At the DICE Summit today in Las Vegas, Twitch COO Kevin Lin said he expects eSports to be “in five years, a top-three sport.” That is, he expects the combined worldwide viewership for competitive video games to approach that of soccer, cricket and basketball.

Lin was joined on the panel by Blizzard executive producer Chris Sigaty and Wargaming eSports director Mohamed Fadl, and the three were largely in agreement about the challenges ahead. Among them: Walking the line between virtual sports that are largely defined by the fans and finding ways to expose those sports to non-fans.

Sigaty described how his parents stumbled upon a live, pro-level Starcraft 2 match at Blizzard’s annual fan convention, BlizzCon, in November.

“They were wandering through, and they land in this spot — thousands of people gathered, watching these two players,” Sigaty said. “Everyone’s screaming and yelling. And my parents were like, ‘I don’t know what I just saw, but it was so exciting.’”

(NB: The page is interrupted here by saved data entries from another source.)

(** An iteration that goes on: what it serves, and what happens to a session
    whose connection was closed. *)
Lemma iterate_spec wake co :
  coordinator_ok co ->
  let co' := (iterate hash clock wake co).2 in
  coordinator_ok co' /\ serves co co' /\
  forall handle session received, co_sessions co !! handle = Some session ->
    se_publisher_registered session = true -> gen_valid (se_boot session) = true ->
    wk_ready wake !! handle = Some received -> received_closed received = true ->
    wk_waited wake = success -> (forall status, wk_accept wake <> Some (inl status)) ->
    co_sessions co' !! handle = None /\
    exists p, r_publishers (co_registry co') !! se_publisher session = Some p /\ boot_revoked p (se_boot session).
Proof.
  cbv zeta. intros Hok. unfold iterate. destruct (negb (status_ok (wk_waited wake))) eqn:Hw.
  { split_and!; [done|done|]. intros ? ? ? _ _ _ _ _ E. by rewrite E in Hw. }
  set (handles := map fst (map_entries (co_sessions co))).
  assert (Hmain : forall co1, coordinator_ok co1 -> serves co co1 ->
    (forall h s, co_sessions co !! h = Some s -> co_sessions co1 !! h = Some s) ->
    let '(dead, delivered, co2) := foldl (fun acc handle => read_ready (wk_ready wake) handle acc) ([], [], co1) handles in
    let co' := foldl (dispatch_delivered hash clock) (foldl drop_dead co2 dead) delivered in
    coordinator_ok co' /\ serves co co' /\
    forall handle session received, co_sessions co !! handle = Some session ->
      se_publisher_registered session = true -> gen_valid (se_boot session) = true ->
      wk_ready wake !! handle = Some received -> received_closed received = true ->
      co_sessions co' !! handle = None /\
      exists p, r_publishers (co_registry co') !! se_publisher session = Some p /\ boot_revoked p (se_boot session)).
  { intros co1 Hok1 Hserves1 Hkeep.
    assert (H0 : read_invariant (wk_ready wake) co1 [] ([], [], co1)).
    { split_and!; [done|done| |]; [|by intros ? ? []%elem_of_nil]. intros h. by destruct (co_sessions co1 !! h); constructor. }
    pose proof (read_all_invariant (wk_ready wake) co1 handles [] _ H0) as Hread. cbn [app] in Hread.
    pose proof (read_invariant_ok _ _ _ _ Hread Hok1) as Hok2.
    destruct (foldl _ _ handles) as [[dead delivered] co2]. cbn [snd] in Hok2. destruct Hread as (R1 & R2 & R3 & R4).
    assert (Hserves2 : serves co co2) by (etrans; [exact Hserves1|by apply serves_same]).
    destruct (drop_dead_all dead co2 Hok2) as (D1 & D2 & D3 & D4).
    destruct (dispatch_all delivered _ D1) as (P1 & P2 & P3). split_and!; [done|by etrans; [|etrans]|].
    intros handle session received Hs Hr Hb Hrc Hcl. apply Hkeep in Hs as Hs1.
    assert (Hin : handle ∈ dead).
    { eapply (R4 handle received); [|exact Hrc|exact Hcl|by eexists]. unfold handles. apply list_elem_of_fmap.
      exists (handle, session). split; [done|]. by apply elem_of_map_entries. }
    pose proof (R3 handle) as H. rewrite Hs1 in H. inversion H as [? s2 (E1 & E2 & E3) E4 E5|]; subst.
    destruct (D4 handle s2 Hin (eq_sym E5)) as (N & p & Hp & Hrev); [by rewrite E3|by rewrite E2|].
    rewrite E1 in Hp. rewrite E2 in Hrev. split; [by apply P3|].
    destruct (serves_grows _ _ P2 _ _ Hp) as (p' & Hp' & Hg). exists p'. split; [done|]. by eapply boot_revoked_grows. }
  destruct (wk_accept wake) as [[status|[handle sends]]|].
  - split_and!; [done|done|]. intros ? ? ? _ _ _ _ _ _ E. by destruct (E status).
  - pose proof (Hmain _ (accept_connection_ok handle sends co Hok) (accept_connection_serves handle sends co)
      (accept_connection_keeps handle sends co)) as H.
    destruct (foldl _ _ handles) as [[dead delivered] co2]. cbn [snd]. destruct H as (H1 & H2 & H3).
    split_and!; [done|done|]. intros; by eapply H3.
  - pose proof (Hmain co Hok (reflexivity co) (fun h s H => H)) as H.
    destruct (foldl _ _ handles) as [[dead delivered] co2]. cbn [snd]. destruct H as (H1 & H2 & H3).
    split_and!; [done|done|]. intros; by eapply H3.
Qed.

Lemma shut_down_spec co : coordinator_ok co -> coordinator_ok (shut_down co) /\ serves co (shut_down co).
Proof.
  intros Hok. unfold shut_down.
  set (retire := fun co (entry : N * Session) => retire_session entry.2 "coordinator shutdown; boot identity retired" co
    <| co_stats ::= fun s => s <| ct_sessions_fenced ::= u64_succ |> |>).
  assert (Hfold : forall entries co, serves co (foldl retire co entries)).
  { induction entries as [|entry entries IH]; intros c; cbn [foldl]; [done|]. etrans; [|apply IH].
    etrans; [apply retire_session_serves|by apply serves_same]. }
  assert (Hs : serves co (foldl retire co (map_entries (co_sessions co)) <| co_sessions := ∅ |> <| co_registry ::= begin_shutdown |>)).
  { etrans; [apply Hfold|]. by apply (serves_step OpBeginShutdown). }
  split; [|exact Hs]. split; [eapply serves_named; [exact Hs|apply Hok]|]. apply map_Forall_empty.
Qed.

Lemma run_loop_spec wakes : forall co, coordinator_ok co ->
  coordinator_ok (run_loop hash clock wakes co).2 /\ serves co (run_loop hash clock wakes co).2.
Proof.
  induction wakes as [|wake wakes IH]; intros co Hok; cbn [run_loop]; destruct (tk_requested (co_token co));
    try (by apply shut_down_spec); [done|].
  destruct (wk_external wake) as [reason|].
  - assert (Hok' : coordinator_ok (co <| co_token ::= request reason |>)) by done.
    destruct (shut_down_spec _ Hok') as [H1 H2]. split; [exact H1|]. etrans; [|exact H2]. by apply serves_same.
  - destruct (iterate_spec wake co Hok) as (H1 & H2 & _). destruct (iterate hash clock wake co) as [status co1]. cbn [snd] in *.
    destruct (negb _); [done|]. destruct (IH co1 H1) as [K1 K2]. split; [done|by etrans].
Qed.
End Serving.

(* ===================================================================== *)
(** ** Lemmas: starting *)

Lemma reset_not_authoritative reason st record :
  publisher_is_authoritative (reset_publisher_liveness reason st) record = false.
Proof.
  unfold publisher_is_authoritative. change (r_publishers (reset_publisher_liveness reason st)) with (deadened_state reason <$> r_publishers st).
  rewrite lookup_fmap. destruct (r_publishers st !! _) as [s|]; [|done]. cbn [fmap option_fmap option_map].
  destruct (ps_publisher_fenced _); [done|].
  assert (H : (pr_state (ps_record (deadened_state reason s)) ==? PublisherState.Registered) = false).
  { unfold deadened_state. destruct (pr_state (ps_record s) ==? PublisherState.Registered) eqn:E; [|done].
    cbv zeta. by destruct (gen_valid _). }
  by rewrite H.
Qed.

Lemma stage_watermark_named w (s s' : gmap PublisherId PublisherStateInternal) :
  stage_watermark w s = inr s' ->
  map_Forall (fun id p => pi_id (pr_identity (ps_record p)) = id) s -> map_Forall (fun id p => pi_id (pr_identity (ps_record p)) = id) s'.
Proof.
  unfold stage_watermark. destruct (id_valid (wm_publisher w)) eqn:Hv; [|done]. cbn [negb]. cbv zeta.
  destruct (bool_decide _); [done|]. intros H Hs. apply (inj inr) in H. subst s'. apply map_Forall_insert_2; [|done].
  destruct (s !! wm_publisher w) as [p|] eqn:Hp; cbn [default from_option].
  - pose proof (Hs _ _ Hp) as Hi. cbn in Hi. cbn. rewrite Hi, Hv. exact Hi.
  - done.
Qed.

Lemma stage_fence_named w (s s' : gmap PublisherId PublisherStateInternal) :
  stage_fence w s = inr s' ->
  map_Forall (fun id p => pi_id (pr_identity (ps_record p)) = id) s -> map_Forall (fun id p => pi_id (pr_identity (ps_record p)) = id) s'.
Proof.
  unfold stage_fence. destruct (id_valid (wm_publisher w)) eqn:Hv; [|done]. destruct (gen_valid (wm_boot w)); [|done].
  cbn [negb orb]. cbv zeta. intros H Hs. apply (inj inr) in H. subst s'. apply map_Forall_insert_2; [|done].
  destruct (s !! wm_publisher w) as [p|] eqn:Hp; cbn [default from_option].
  - pose proof (Hs _ _ Hp) as Hi. cbn in Hi. cbn. rewrite Hi, Hv. exact Hi.
  - done.
Qed.

Lemma import_named state st : publishers_named st -> publishers_named (import_durable_state state st).1.
Proof.
  intros Hn. destruct (import_durable_state state st) as [st' [status|report]] eqn:E; cbn [fst].
  - apply import_failure in E as [serial ->]. by eapply publishers_named_same.
  - apply import_success in E as (s & (pubs & Hw & Hf)%im_publishers & _ & ->). intros id p.
    change (r_publishers _) with (retire_imported <$> sd_publishers s). rewrite lookup_fmap.
    destruct (sd_publishers s !! id) as [q|] eqn:Hq; [|done]. intros [= <-].
    assert (Hall : map_Forall (fun id p => pi_id (pr_identity (ps_record p)) = id) (sd_publishers s)).
    { eapply (try_fold_invariant (map_Forall (fun id p => pi_id (pr_identity (ps_record p)) = id)) stage_fence);
        [intros; by eapply stage_fence_named|exact Hf|].
      eapply (try_fold_invariant (map_Forall (fun id p => pi_id (pr_identity (ps_record p)) = id)) stage_watermark);
        [intros; by eapply stage_watermark_named|exact Hw|apply map_Forall_empty]. }
    exact (Hall _ _ Hq).
Qed.

Lemma construct_registry_publishers builtin limits : r_publishers (construct_registry builtin limits) = ∅.
Proof.
  unfold construct_registry. cbv zeta.
  assert (H : forall st, r_publishers (foldl load_schema st builtin) = r_publishers st)
    by (induction builtin as [|s builtin IH]; intros st; cbn [foldl]; [done|by rewrite IH]).
  exact (H (empty_registry limits)).
Qed.

(** What [start] leaves behind, whatever the state file holds. *)
Lemma start_ok loaded builtin config : coordinator_ok (start loaded (new_coordinator builtin config)).2.
Proof.
  assert (Hload : forall co, publishers_named (co_registry co) -> co_sessions co = ∅ ->
    let out := match co_store co, loaded with Some _, Some loaded => load_state loaded co | _, _ => (success, co) end in
    publishers_named (co_registry out.2) /\ co_sessions out.2 = ∅).
  { intros co Hn Hs. cbv zeta. destruct (co_store co) eqn:Est; [|done]. destruct loaded as [[status|state]|]; [..|done].
    - unfold load_state. by rewrite Est.
    - unfold load_state. rewrite Est. pose proof (import_named state (co_registry co) Hn) as Hi.
      by destruct (import_durable_state state (co_registry co)). }
  assert (Hnew : publishers_named (construct_registry builtin (cc_limits config))).
  { intros id s. rewrite construct_registry_publishers. by rewrite lookup_empty. }
  unfold start. set (co := if negb (is_empty _) then _ else _).
  assert (Hco : publishers_named (co_registry co) /\ co_sessions co = ∅) by (unfold co; by destruct (negb _)).
  clearbody co. destruct (Hload co (proj1 Hco) (proj2 Hco)) as [Hn Hs].
  destruct (match co_store co, loaded with Some _, Some loaded => _ | _, _ => _ end) as [status co1]. cbn [snd] in *.
  destruct (negb (status_ok status)); cbn [snd]; (split; [|cbn; rewrite Hs; apply map_Forall_empty]); [done|].
  intros id s. cbn. rewrite lookup_fmap. destruct (r_publishers (co_registry co1) !! id) as [p|] eqn:E; [|done].
  intros [= <-]. rewrite <- (Hn _ _ E). unfold deadened_state. destruct (_ ==? _); [|done]. cbv zeta. by destruct (gen_valid _).
Qed.

(* ===================================================================== *)
(** ** Properties *)

(** C12: a coordinator refines its registry. Whatever the state file holds,
    whatever arrives on the sockets and however sending fails, what the
    coordinator does to the registry after [start] is a run of the registry's
    operations: registrations, fences, retired boots, publications, snapshots
    and the shutdown. Every registered session names a known publisher, and
    the registry's invariant holds at the end if it held after [start]. *)
Theorem coordinator_refines_registry hash clock builtin config loaded wakes :
  let co := (start loaded (new_coordinator builtin config)).2 in
  let co' := (run_loop hash clock wakes co).2 in
  coordinator_ok co' /\
  exists ops, Forall (fun op => is_served op = true) ops /\ co_registry co' = run hash ops (co_registry co) /\
    forall n, n + 2 * lengthN ops < u64_modulus -> registry_ok n (co_registry co) ->
      registry_ok (n + 2 * lengthN ops) (co_registry co').
Proof.
  cbv zeta. set (co := (start _ _).2).
  destruct (run_loop_spec hash clock wakes co (start_ok loaded builtin config)) as [Hok [_ (ops & Hops & E)]].
  split; [done|]. exists ops. split_and!; [done|done|]. intros n Hn Hreg. rewrite E. by apply run_ok.
Qed.


(** The coordinator that has interpreted one more frame. *)
Definition received_frame (co : Coordinator) : Coordinator :=
  co <| co_stats ::= fun s => s <| ct_frames_received ::= u64_succ |> |>.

Some families are watching eSports together the same way they might watch the World Cup, Lin said, but the move into the living room is “still developing.”

The comparisons to traditional sports were a steady drumbeat throughout the panel. Moderator Joshua Gray — a creative producer at the American branch of European eSports league ESL — compared Twitch to the early days of radio-broadcasted baseball games.

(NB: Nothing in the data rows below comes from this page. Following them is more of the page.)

#[global] Instance local_sink (hash : string -> N) (clock : N -> string) : EvidenceSink LocalSink := {|
  sink_ensure := LocalEvidenceSink.ensure_publisher clock;
  sink_next := LocalEvidenceSink.next_sequence;
  sink_publish := LocalEvidenceSink.publish hash clock
|}.

(** *** The agent as a sink *)

#[global] Instance agent_sink (connected : Status + Connection) (time : string) : EvidenceSink Agent := {|
  sink_ensure identity adapter agent := ensure_publisher connected identity agent;
  sink_next publisher agent := next_sequence agent;
  sink_publish publication agent := publish time publication agent
|}.

(* ===================================================================== *)
(** ** The publication builder *)

Record DiscoveryContext := mk_DiscoveryContext {
  dx_publisher : PublisherIdentity;
  dx_platform : PlatformIdentity;
  dx_evidence_generation : EvidenceGeneration;
  dx_observed_at_utc : string;
  dx_environment : EnvironmentContext;
  dx_software : DeviceSoftwareState;
  dx_source_class : SourceClass;
  dx_provenance : ProvenanceClass;
  dx_adapter : string
}.

#[global] Instance eta_DiscoveryContext : Eta DiscoveryContext := fun r =>
  mk_DiscoveryContext (dx_publisher r) (dx_platform r) (dx_evidence_generation r) (dx_observed_at_utc r)
    (dx_environment r) (dx_software r) (dx_source_class r) (dx_provenance r) (dx_adapter r).

Record DiscoveryReport := mk_DiscoveryReport {
  dp_adapter : string;
  dp_available : bool;
  dp_accepted : N;
  dp_idempotent : N;
  dp_rejected : N;
  dp_notes : list string
}.

#[global] Instance eta_DiscoveryReport : Eta DiscoveryReport := fun r =>
  mk_DiscoveryReport (dp_adapter r) (dp_available r) (dp_accepted r) (dp_idempotent r) (dp_rejected r) (dp_notes r).

Definition default_report : DiscoveryReport := mk_DiscoveryReport EmptyString false 0 0 0 [].

Definition add_note (text : string) (report : DiscoveryReport) : DiscoveryReport :=
  report <| dp_notes ::= fun notes => notes ++ [text] |>.

Record SubjectContext := mk_SubjectContext {
  sc_device : DeviceId;
  sc_generation : DeviceGeneration;
  sc_boot : DeviceBootId
}.

(** *** Default member initialisers *)

Definition default_software : DeviceSoftwareState :=
  mk_DeviceSoftwareState (mk_FirmwareIdentity Id_none EmptyString EmptyString) Gen_none
    (mk_DriverIdentity Id_none EmptyString) Gen_none (mk_RuntimeIdentity Id_none EmptyString) Gen_none.

Definition default_hardware : HardwareIdentity :=
  mk_HardwareIdentity Id_none Id_none Id_none Id_none Id_none Id_none HardwareClass.Unknown [].

Definition default_identity : DeviceIdentity :=
  mk_DeviceIdentity Id_none Id_none default_hardware Id_none None None EmptyString.

Definition default_platform : PlatformIdentity :=
  mk_PlatformIdentity Id_none EmptyString EmptyString EmptyString Id_none [].
Lemma lawful_nvml api context :
  (forall count, Forall (rule (host_device_id (dx_platform context)))
     [native "cap.platform.accelerators" (VCount count "devices") PrecisionClass.Exact "nvmlDeviceGetCount_v2"]) ->
  (forall index handle, succeeded (nv_get_handle api) index = Some handle ->
     Forall (rule (gpu_device_id_from_uuid (nvml_uuid api index handle))) (nvml_observations api handle)) ->
  lawful rule [] (nvml_discover api context).
Proof.
  intros Hh Hd. unfold nvml_discover. destruct (negb _); [apply lawful_return_noting|].
  destruct (negb _); [apply lawful_return_noting|]. destruct (succeeded _ tt) as [count|]; [|apply lawful_return_noting].
  apply lawful_bind.
  - generalize (map N.of_nat (seq 0 (N.to_nat count))) (@nil SubjectContext). intros indices.
    induction indices as [|index rest IH]; intros known; cbn [publish_nvml_devices]; [done|].
    destruct (succeeded (nv_get_handle api) index) as [handle|] eqn:Eh; [|apply IH]. apply lawful_registered.
    + intros status. apply lawful_bind; [apply lawful_return_noting|done].
    + intros subject Hs. apply lawful_bind; [|intros; apply IH]. apply lawful_publish; [left|].
      rewrite Hs. by apply Hd.
  - intros [returned|]; [done|]. apply lawful_registered; [intros; apply lawful_bind; [done|intros; apply lawful_return_noting]|].
    intros subject Hs. apply lawful_noted; [left|]. rewrite Hs. apply Hh.
Qed.

Lemma lawful_cuda api context :
  (forall device version, Forall (rule device)
     [native "cap.runtime.cuda" (VEnum "runtime" version) PrecisionClass.DirectReported "cuDriverGetVersion"]) ->
  (forall device handle, Forall (rule device) (cuda_observations api handle)) ->
  lawful rule [] (cuda_discover api context).
Proof.
  intros Hh Hd. unfold cuda_discover. destruct (negb _); [apply lawful_return_noting|].
  apply lawful_bind.
  - destruct (succeeded _ tt); [|done]. apply lawful_registered; [done|]. intros subject _.
    apply lawful_publish; [left|apply Hh].
  - intros _. destruct (succeeded _ tt) as [count|]; [|apply lawful_return_noting]. apply lawful_bind.
    + generalize (map Z.of_nat (seq 0 (Z.to_nat count))) (@nil SubjectContext). intros indices.
      induction indices as [|index rest IH]; intros known; cbn [publish_cuda_devices]; [done|].
      destruct (succeeded _ index) as [device|]; [|apply IH]. destruct (succeeded _ device) as [bytes|]; [|apply IH].
      apply lawful_registered.
      * intros status. apply lawful_bind; [apply lawful_return_noting|done].
      * intros subject _. apply lawful_bind; [|intros; apply IH]. apply lawful_publish; [left|apply Hd].
    + intros [returned|]; [done|apply lawful_return_noting].
Qed.
End Programs.


Section SyntheticPrograms.
Context (rule : DeviceId -> Observation -> Prop) (anything : forall d o, rule d o).

Lemma lawful_publish_all known subject capabilities : subject ∈ known ->
  lawful rule known (publish_all subject capabilities).
Proof.
  intros Hs. revert known Hs. induction capabilities as [|c rest IH]; intros known Hs; [done|].
  apply lawful_ask; [by split|]. intros answer _. by apply IH.
Qed.

Lemma lawful_synthetic profile context : lawful rule [] (synthetic_discover profile context).
Proof.
  unfold synthetic_discover. apply lawful_bind.
  { assert (Hdevices : forall devices subjects known, lawful rule known (publish_devices context devices subjects)); [|apply Hdevices].
    induction devices as [|d rest IH]; intros subjects known; [done|].
    apply lawful_registered; [intros; by apply lawful_ask|]. intros subject _.
    apply lawful_bind; [apply lawful_publish_all; left|intros; apply IH]. }
  intros [returned|subjects]; [done|]. apply lawful_bind.
  { assert (Hloop : forall l subjects known,
      lawful rule known (publish_reincarnations context (build_fleet profile) l subjects)); [|apply Hloop].
    induction l as [|[index capabilities] rest IH]; intros subjects' known; cbn [publish_reincarnations]; [done|].
    destruct (sf_devices _ !! index) as [device|]; [|apply IH].
    apply lawful_ask; [done|]. intros bumped _. apply lawful_ask; [done|]. intros [status|subject] _; [by apply lawful_ask|].
    apply lawful_bind; [apply lawful_publish_all; left|intros; apply IH]. }
  intros [returned|subjects']; [done|]. apply lawful_bind.
  { induction (sf_quirks (build_fleet profile)) as [|q rest IH]; [done|]. by apply lawful_ask. }
  intros _. apply lawful_bind; [|intros; by apply lawful_ask].
  generalize (build_fleet profile) at 1. intros fleet.
  induction (sf_compatibility (build_fleet profile)) as [|f rest IH]; [done|]. by apply lawful_ask.
Qed.
End SyntheticPrograms.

But one of the biggest differences between “real” sports and eSports, of course, is that the games people play can and will change over time. In an interview with Re/code yesterday, Fadl said it’s inevitable that Wargaming’s current hit World of Tanks, as well as other popular eSports like League of Legends, will eventually be supplanted by newer competitive games — the same way few people still play the 1997 game Ultima Online.

“It will always have this position in the viewers mind, the ‘old-school games,’” Fadl said. “But it will change. The future will change. New games will come.”

Sigaty acknowledged that one of Blizzard’s biggest challenges is balancing the load of several distinct sport-like games, from the strategy game Starcraft 2 to the card-battling game Hearthstone to the upcoming League of Legends-esque game Heroes of the Storm.

Fadl was also critical, both in our interview and in the onstage panel, of the label “eSports.” Trying to stick the label to games and not let it be self-determined by the players and viewers is a recipe for failure, he said.

“I think it’s just the beginning, just the surface we’re scratching, and we don’t really understand it yet,” Fadl said. “The community drives it, and there’s a big danger if you try to control it. It will grow, but the question is, are we ready to be a part of it and drive it forward?”